• Input for this task:
- - -
(** The specification is the first line one of the four patterns matches:
    the fallback on the first line never decides. *)
Lemma find_spec_find (lines : list pystr) :
  find_spec lines = find (any_match spec_patterns) lines.
Proof.
  unfold find_spec.
  change (fun ln => existsb (fun pat => matches pat ln) spec_patterns)
    with (any_match spec_patterns).
  destruct (find (any_match spec_patterns) lines) as [ln|] eqn:F;
    [reflexivity|].
  destruct lines as [|first rest]; [reflexivity|].
  cbn [find] in F.
  destruct (any_match spec_patterns first) eqn:A; [discriminate|].
  destruct (matches first_line_spec_pattern first) eqn:M; [|reflexivity].
  rewrite (fallback_covered first M) in A. discriminate.
Qed.

Lemma find_first {A : Type} (f : A -> bool) (l : list A) (x : A) :
  find f l = Some x ->
  exists before after, l = before ++ x :: after /\ f x = true /\
                       forall y, In y before -> f y = false.
Proof.
  induction l as [|a l IH]; [discriminate|]. cbn [find].
  destruct (f a) eqn:Fa.
  - intros E. injection E as <-. exists [], l.
    split; [reflexivity|]. split; [exact Fa|]. intros y [].
  - intros H. destruct (IH H) as [before [after [E [Fx Hb]]]].
    exists (a :: before), after. split; [rewrite E; reflexivity|].
    split; [exact Fx|]. intros y [<-|Hy]; [exact Fa | apply Hb; exact Hy].
Qed.

Lemma find_none_iff {A : Type} (f : A -> bool) (l : list A) :
  find f l = None <-> forall y, In y l -> f y = false.
Proof.
  induction l as [|a l IH]; cbn [find].
  - split; [intros _ y [] | reflexivity].
  - destruct (f a) eqn:Fa.
    + split; [discriminate|]. intros H.
      rewrite (H a (or_introl eq_refl)) in Fa. discriminate.
    + rewrite IH. split.
      * intros H y [<-|Hy]; [exact Fa | apply H; exact Hy].
      * intros H y Hy. apply H. right. exact Hy.
Qed.

Lemma spec_units_last (u : pystr) (pv : option codepoint) :
  In u spec_units ->
  u <> [] /\ exists c, Re.last_char u pv = Some c /\ Unicode.isword c = true.
Proof.
  intros H. vm_compute in H.
  repeat (destruct H as [<-|H];
          [split; [discriminate | eexists; split; reflexivity]|]).
  contradiction.
Qed.

(** What the four specification patterns match. *)
Lemma spec_patterns_shape (pat : Re.regex) (ln : pystr) (m : Re.Match) :
  In pat spec_patterns -> Re.search pat ln = Some m ->
  exists pre w suf,
    ln = pre ++ w ++ suf /\
    ((spec_unit_shape w /\
      match suf with [] => True | x :: _ => Unicode.isword x = false end) \/
     spec_label_shape w).
Proof.
  intros Hp Hs.
  assert (U : forall units, incl units spec_units -> units <> [] ->
                pat = unit_pattern units ->
                exists pre w suf,
                  ln = pre ++ w ++ suf /\
                  ((spec_unit_shape w /\
                    match suf with
                    | [] => True
                    | x :: _ => Unicode.isword x = false
                    end) \/ spec_label_shape w)).
  { intros units I N ->.
    destruct (ReFacts.search_sound_boundary (unit_pattern units) ln m eq_refl Hs)
      as [pre [w [suf [E [L B]]]]].
    destruct (lang_unit_pattern units w N L) as [n [sp [u [-> [Ln [Hsp Hu]]]]]].
    destruct (number_lang n Ln) as [ds [fs Hn]].
    exists pre, (n ++ sp ++ u), suf. split; [exact E|]. left. split.
    - exists n, ds, fs, sp, u. split; [exact Hn|]. split; [exact Hsp|].
      split; [apply I; exact Hu | reflexivity].
    - destruct (spec_units_last u
                  (Re.last_char sp (Re.last_char n None)) (I u Hu))
        as [Nu [c [Lc Wc]]].
      apply (B c).
      + rewrite !ReFacts.last_char_app. exact Lc.
      + destruct n; [|discriminate]. destruct sp; [|discriminate].
        destruct u; [contradiction | discriminate].
      + exact Wc. }
  destruct Hp as [<-|[<-|[<-|[<-|[]]]]].
  - apply (U metre_units); [|discriminate | reflexivity].
    intros u Hu. unfold spec_units. apply in_or_app. left. exact Hu.
  - apply (U small_length_units); [|discriminate | reflexivity].
    intros u Hu. unfold spec_units. apply in_or_app. right.
    apply in_or_app. left. exact Hu.
  - apply (U watt_units); [|discriminate | reflexivity].
    intros u Hu. unfold spec_units. apply in_or_app. right.
    apply in_or_app. right. exact Hu.
  - clear U. apply ReFacts.search_sound in Hs
      as [pre [w [suf [st' [E [L _]]]]]].
    exists pre, w, suf. split; [exact E|]. right.
    unfold spec_label_pattern, opt_colon in L. cbn [Re.seq Re.lang] in L.
    destruct L as [lab [w2 [-> [Hlab [sp1 [w4 [-> [Hs1 [col [w6 [-> [Hcol
                  [sp2 [tok [-> [Hs2 [Nt Ht]]]]]]]]]]]]]]]]].
    apply ReFacts.lang_alts in Hlab; [|discriminate].
    exists lab, sp1, col, sp2, tok.
    split; [exact Hlab|]. split; [exact Hs1|]. split.
    { destruct Hcol as [[x [-> Hx]] | ->]; [right | left; reflexivity].
      exists x. split; [reflexivity|]. apply mem_in. exact Hx. }
    split; [exact Hs2|]. split; [exact Nt|]. split; [exact Ht | reflexivity].
Qed.
(** [sort.Sort(elementsByCountDescending(elts))].  The library routine is
    any comparison sort; it is modelled by a merge sort on the order induced
    by [Less] (see [sort_Sort_unique]: on elements with pairwise different
    keys every sorted rearrangement is this one). *)
Definition sort_Sort (elts : list Element) : list Element :=
  merge_sort byCount_le elts.

(** ** The heap interface of [keys] and [container/heap] *)

(** [keys.Less], on the two elements compared:
    [a.Count < b.Count || (a.Count == b.Count && a.Error > b.Error)]. *)
Definition elt_Less (a b : Element) : bool :=
  (Count a <? Count b) || ((Count a =? Count b) && (Error b <? Error a)).

(** [tk.Less(i, j)]; the heap routines below only call it in range. *)
Definition Less (tk : keys) (i j : nat) : bool :=
  match tk_elts tk !! i, tk_elts tk !! j with
  | Some a, Some b => elt_Less a b
  | _, _ => false
  end.

(** [tk.Swap(i, j)]: exchange the two slots, then record slot [i] for the
    key now at [i] and slot [j] for the key now at [j], in this order. *)
Definition Swap (tk : keys) (i j : nat) : keys :=
  match tk_elts tk !! i, tk_elts tk !! j with
  | Some ei, Some ej =>
      {| tk_m := <[Key ei := Z.of_nat j]> (<[Key ej := Z.of_nat i]> (tk_m tk));
         tk_elts := <[j := ei]> (<[i := ej]> (tk_elts tk)) |}
  | _, _ => tk
  end.

(** [tk.Push(x)]: [tk.m[e.Key] = len(tk.elts); tk.elts = append(tk.elts, e)]. *)
Definition Push (tk : keys) (e : Element) : keys :=
  {| tk_m := <[Key e := Z.of_nat (length (tk_elts tk))]> (tk_m tk);
     tk_elts := tk_elts tk ++ [e] |}.

(** [heap.up(h, j)]: the loop
    [for { i := (j-1)/2; if i == j || !h.Less(j, i) { break }; h.Swap(i, j); j = i }].
    Go's [(j-1)/2] truncates towards zero, so it is [0] at [j = 0], as is
    the expression on [nat].  [fuel] bounds the number of iterations;
    [up_fuel_enough] shows that [S j] iterations always suffice. *)
Fixpoint up_loop (fuel : nat) (tk : keys) (j : nat) : keys :=
  match fuel with
  | O => tk
  | S fuel' =>
      let i := ((j - 1) / 2)%nat in
      if (i =? j)%nat || negb (Less tk j i) then tk
      else up_loop fuel' (Swap tk i j) i
  end.

Definition up (tk : keys) (j : nat) : keys := up_loop (S j) tk j.

(** [heap.down(h, i0, n)]: the loop
    [for { j1 := 2*i+1; if j1 >= n { break }; j := j1;
           if j2 := j1+1; j2 < n && h.Less(j2, j1) { j = j2 };
           if !h.Less(j, i) { break }; h.Swap(i, j); i = j }],
    returning the heap and the final [i] (Go returns [i > i0]).
    [down_fuel_enough] shows that [n] iterations always suffice. *)
Fixpoint down_loop (fuel : nat) (tk : keys) (i n : nat) : keys * nat :=
  match fuel with
  | O => (tk, i)
  | S fuel' =>
      let j1 := (2 * i + 1)%nat in
      if (n <=? j1)%nat then (tk, i)
      else
        let j2 := (j1 + 1)%nat in
        let j := if (j2 <? n)%nat && Less tk j2 j1 then j2 else j1 in
        if negb (Less tk j i) then (tk, i)
        else down_loop fuel' (Swap tk i j) j n
  end.

Definition down (tk : keys) (i0 n : nat) : keys * bool :=
  let '(tk', i) := down_loop n tk i0 n in (tk', (i0 <? i)%nat).

(** [heap.Fix(h, i)]: [if !down(h, i, h.Len()) { up(h, i) }]. *)
Definition heap_Fix (tk : keys) (i : nat) : keys :=
  let '(tk', moved) := down tk i (length (tk_elts tk)) in
  if moved then tk' else up tk' i.

(** [heap.Push(h, x)]: [h.Push(x); up(h, h.Len()-1)]. *)
Definition heap_Push (tk : keys) (e : Element) : keys :=
  let tk' := Push tk e in
  up tk' (length (tk_elts tk') - 1).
- - -
• Task instructions: Copy out each line of the entries above that holds "ReFacts".

• Your solution:
    destruct (ReFacts.search_sound_boundary (unit_pattern units) ln m eq_refl Hs)
      + rewrite !ReFacts.last_char_app. exact Lc.
  - clear U. apply ReFacts.search_sound in Hs
    apply ReFacts.lang_alts in Hlab; [|discriminate].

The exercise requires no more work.